Yesterday we experienced a double hard drive failure in one of our servers running RAID5. Rare that something like this happens. Luckily we had backups and simply migrated the affected databases and web applications to other servers. We got really lucky, only one drive 100% failed, the other simply got marked as pending failure, so we were able to live move almost everything [one db had to be restored from backup] and we only had about 5 minutes of downtime per client as we took their database offline and moved it.

However we're now worried that we've grown a bit... organically... and now we're attempting to figure out the best plan for us moving forward.

Our current infrastructure (all bare metal):

  • pfSense router [old repurposed hardware]
  • 1U DC [no warranty, old hardware]
  • 2U web & app server (server 2k8 R2, IIS, MSSql, 24gb ram, dual 4C8T Xeon) -- this had the drive failures -- [warranty good for another year, drives being replaced under the warranty]
  • 4U inherited POS server (128gb ram, but 32bit OS only, server 2k3) [no warranty]
  • (2) 1U webservers (2k8, IIS, 4C8T Xeon, 4gb ram) in a load balanced cluster (via pfSense) [newish with warranty]
  • 1U database server (2k8, MSSQL, 4C8T Xeon, 4gb ram) [new with warranty]
  • NAS running unRaid with 3TB storage (used for backups and file serving for webapps to the 2 load balanced web servers)

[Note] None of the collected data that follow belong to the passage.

(* ===== verification/Doubles.v ===== *)
(** * The C type [double]

    IEEE 754 binary64 as the Standard Library specifies it ([SpecFloat]), the conversions C makes
    to and from integers, and formulas over doubles in the form in which the code evaluates
    them. *)

From Stdlib Require Import SpecFloat.
From S2P Require Import Prelude.

Definition double : Type := spec_float.

#[export] Instance double_eq_dec : EqDecision double.
Proof. solve_decision. Defined.

Definition d_zero : double := S754_zero false.
Definition d_add : double → double → double := SFadd 53 1024.
Definition d_sub : double → double → double := SFsub 53 1024.
Definition d_mul : double → double → double := SFmul 53 1024.
Definition d_div : double → double → double := SFdiv 53 1024.
Definition d_sqrt : double → double := SFsqrt 53 1024.

(** The conversion of an integer: the nearest double. *)
Definition d_of_int (n : Z) : double := binary_normalize 53 1024 n 0 false.

(** The integer part of a finite double, and the conversion to [int], which C does not define
    when that is out of range. *)
Definition d_trunc (x : double) : option Z :=
  match x with
  | S754_zero _ => Some 0%Z
  | S754_finite s m e =>
      let v := if decide (0 ≤ e)%Z then Z.shiftl (Z.pos m) e else Z.shiftr (Z.pos m) (- e) in
      Some (if s then (- v)%Z else v)
  | _ => None
  end.
Definition d_to_int (x : double) : run Z :=
  match d_trunc x with
  | Some v => if decide (- 2 ^ 31 ≤ v < 2 ^ 31)%Z then Done v else Undef
  | None => Undef
  end.

(** [x < y] and [x <= y]; both are false when one is not a number. *)
Definition d_lt (x y : double) : Prop := SFltb x y = true.
Definition d_le (x y : double) : Prop := SFleb x y = true.
#[export] Instance d_lt_dec x y : Decision (d_lt x y).
Proof. unfold d_lt. apply _. Defined.
#[export] Instance d_le_dec x y : Decision (d_le x y).
Proof. unfold d_le. apply _. Defined.

(** ** Formulas

    An expression of type [double]; [r_int] is an integer converted and [r_val] a double that the
    program holds in a variable. *)
Inductive real : Type :=
| r_int (n : Z)
| r_val (d : double)
| r_add (x y : real)
| r_sub (x y : real)
| r_mul (x y : real)
| r_div (x y : real)
| r_sqrt (x : real).

Fixpoint eval (r : real) : double :=
  match r with
  | r_int n => d_of_int n
  | r_val d => d
  | r_add x y => d_add (eval x) (eval y)
  | r_sub x y => d_sub (eval x) (eval y)
  | r_mul x y => d_mul (eval x) (eval y)
  | r_div x y => d_div (eval x) (eval y)
  | r_sqrt x => d_sqrt (eval x)
  end.

(** ** The order

    Doubles other than NaN are ordered by a key: their class, the exponent and the mantissa. *)
Definition d_key (x : double) : option (Z * Z * Z) :=
  match x with
  | S754_nan => None
  | S754_infinity s => Some (if s then -2 else 2, 0, 0)%Z
  | S754_zero _ => Some (0, 0, 0)%Z
  | S754_finite true m e => Some (-1, - e, - Z.pos m)%Z
  | S754_finite false m e => Some (1, e, Z.pos m)%Z
  end.
Definition key_lt (a b : Z * Z * Z) : Prop :=
  (a.1.1 < b.1.1 ∨ a.1.1 = b.1.1 ∧ (a.1.2 < b.1.2 ∨ a.1.2 = b.1.2 ∧ a.2 < b.2))%Z.

Lemma key_lt_trans a b c : key_lt a b → key_lt b c → key_lt a c.
Proof. unfold key_lt. lia. Qed.

Lemma compare_mantissa m m' : Pos.compare_cont Eq m m' = Z.compare (Z.pos m) (Z.pos m').
Proof. done. Qed.

Lemma d_lt_key x y : d_lt x y ↔ ∃ a b, d_key x = Some a ∧ d_key y = Some b ∧ key_lt a b.
Proof.
  unfold d_lt, SFltb. split.
  - destruct x as [s|s| |s m e], y as [s'|s'| |s' m' e']; simpl; try done;
      try destruct s; try destruct s'; try done; intros H; eexists _, _; (split; [done|]); (split; [done|]);
      unfold key_lt; simpl; try lia; revert H; rewrite compare_mantissa;
      destruct (Z.compare_spec e e'); try done; try lia; destruct (Z.compare_spec (Z.pos m) (Z.pos m')); try done; lia.
  - intros (a & b & Ha & Hb & H). revert Ha Hb.
    destruct x as [s|s| |s m e], y as [s'|s'| |s' m' e']; simpl; try done;
      try destruct s; try destruct s'; intros [= <-] [= <-]; unfold key_lt in H; simpl in H; try lia; try done;
      rewrite compare_mantissa; destruct (Z.compare_spec e e'); try done; try lia;
      destruct (Z.compare_spec (Z.pos m) (Z.pos m')); try done; lia.
Qed.

Lemma d_lt_trans x y z : d_lt x y → d_lt y z → d_lt x z.
Proof.
  rewrite !d_lt_key. intros (a & b & Ha & Hb & H) (b' & c & Hb' & Hc & H'). simplify_eq.
  eexists _, _. split_and!; [done|done|]. by eapply key_lt_trans.
Qed.

Lemma d_lt_irrefl x : ¬ d_lt x x.
Proof. rewrite d_lt_key. intros (a & b & Ha & Hb & H). simplify_eq. unfold key_lt in H. lia. Qed.

(** ** Signs

    A formula of non-negative numbers is not negative. *)
Definition nonneg (x : double) : Prop :=
  match x with S754_zero s | S754_infinity s | S754_finite s _ _ => s = false | S754_nan => True end.

Lemma round_nonneg m e l : nonneg (binary_round_aux 53 1024 false m e l).
Proof.
  unfold binary_round_aux. destruct (shr_fexp _ _ _ _ _) as [mrs e1]. destruct (shr_fexp _ _ _ _ _) as [mrs' e2].
  destruct (shr_m mrs'); [done| |done]. by destruct (_ <=? _)%Z.
Qed.
Lemma normalize_nonneg m e : (0 ≤ m)%Z → nonneg (binary_normalize 53 1024 m e false).
Proof.
  intros Hm. destruct m as [|m|m]; [done| |lia]. simpl. unfold binary_round.
  destruct (shl_align _ _ _) as [mz ez]. apply round_nonneg.
Qed.
Lemma of_int_nonneg n : (0 ≤ n)%Z → nonneg (d_of_int n).
Proof. apply normalize_nonneg. Qed.
Lemma mul_nonneg x y : nonneg x → nonneg y → nonneg (d_mul x y).
Proof.
  destruct x as [s|s| |s m e], y as [s'|s'| |s' m' e']; simpl; intros; subst; try done. apply round_nonneg.
Qed.
Lemma div_nonneg x y : nonneg x → nonneg y → nonneg (d_div x y).
Proof.
  destruct x as [s|s| |s m e], y as [s'|s'| |s' m' e']; cbn [nonneg]; intros; subst; try done.
  unfold d_div, SFdiv. destruct (SFdiv_core_binary _ _ _ _ _ _) as [[mz ez] lz]. apply round_nonneg.
Qed.
Lemma add_nonneg x y : nonneg x → nonneg y → nonneg (d_add x y).
Proof.
  destruct x as [s|s| |s m e], y as [s'|s'| |s' m' e']; cbn [nonneg]; intros; subst; try done.
  unfold d_add, SFadd. apply normalize_nonneg. simpl. lia.
Qed.
Lemma to_int_nonneg x n : nonneg x → d_to_int x = Done n → (0 ≤ n < 2 ^ 31)%Z.
Proof.
  unfold d_to_int. intros Hx. destruct (d_trunc x) as [v|] eqn:E; [|done]. destruct (decide _); [|done]. intros [= <-].
  split; [|lia]. destruct x as [s|s| |s m e]; simpl in *; try done; [by injection E as <-|]. subst s. injection E as <-.
  destruct (decide (0 ≤ e)%Z); [rewrite Z.shiftl_nonneg|rewrite Z.shiftr_nonneg]; lia.
Qed.
Lemma to_int_cases x : match d_to_int x with Done _ | Undef => True | _ => False end.
Proof. unfold d_to_int. destruct (d_trunc x); [|done]. by destruct (decide _). Qed.

Create HintDb nonneg discriminated.
#[export] Hint Resolve of_int_nonneg mul_nonneg div_nonneg add_nonneg : nonneg.
#[export] Hint Extern 1 (_ ≤ _)%Z => lia : nonneg.

(** Some conversions, products and quotients. *)
Example d_examples :
  d_to_int (d_of_int 1000000) = Done 1000000%Z ∧
  d_to_int (d_mul (d_of_int (-7)) (d_div (d_of_int 1) (d_of_int 2))) = Done (-3)%Z ∧
  d_to_int (d_of_int (2 ^ 31)) = Undef ∧
  d_of_int (2 ^ 53 + 1) = d_of_int (2 ^ 53).
Proof. vm_compute. done. Qed.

Our traffic is fairly light, however downtime is pretty much unacceptable. Looking at the CPU monitors throughout the day, we have very, very little CPU usage.

We've been playing with ESXi as a development server host and it's been working reasonably well. Well enough for me to suggest we run something like that in our production environment.

My initial inclination is to build a SAN (following a guide such as this: http://www.smallnetbuilder.com/nas/nas-howto/31485-build-your-own-fibre-channel-san-for-less-than-1000-part-1) to host the VMs. I'd build it in RAID 1+0 to avoid the nasty hard drive failure issue we had yesterday.

We'd run the majority of VMs on the server that currently has failed hard drives as it is the most powerful. Run other VMs on the 1U servers that we've currently got load balanced. P2V the old out of warranty hardware (except pfSense, I prefer it on physical hardware). Continue running the unRaid for backups.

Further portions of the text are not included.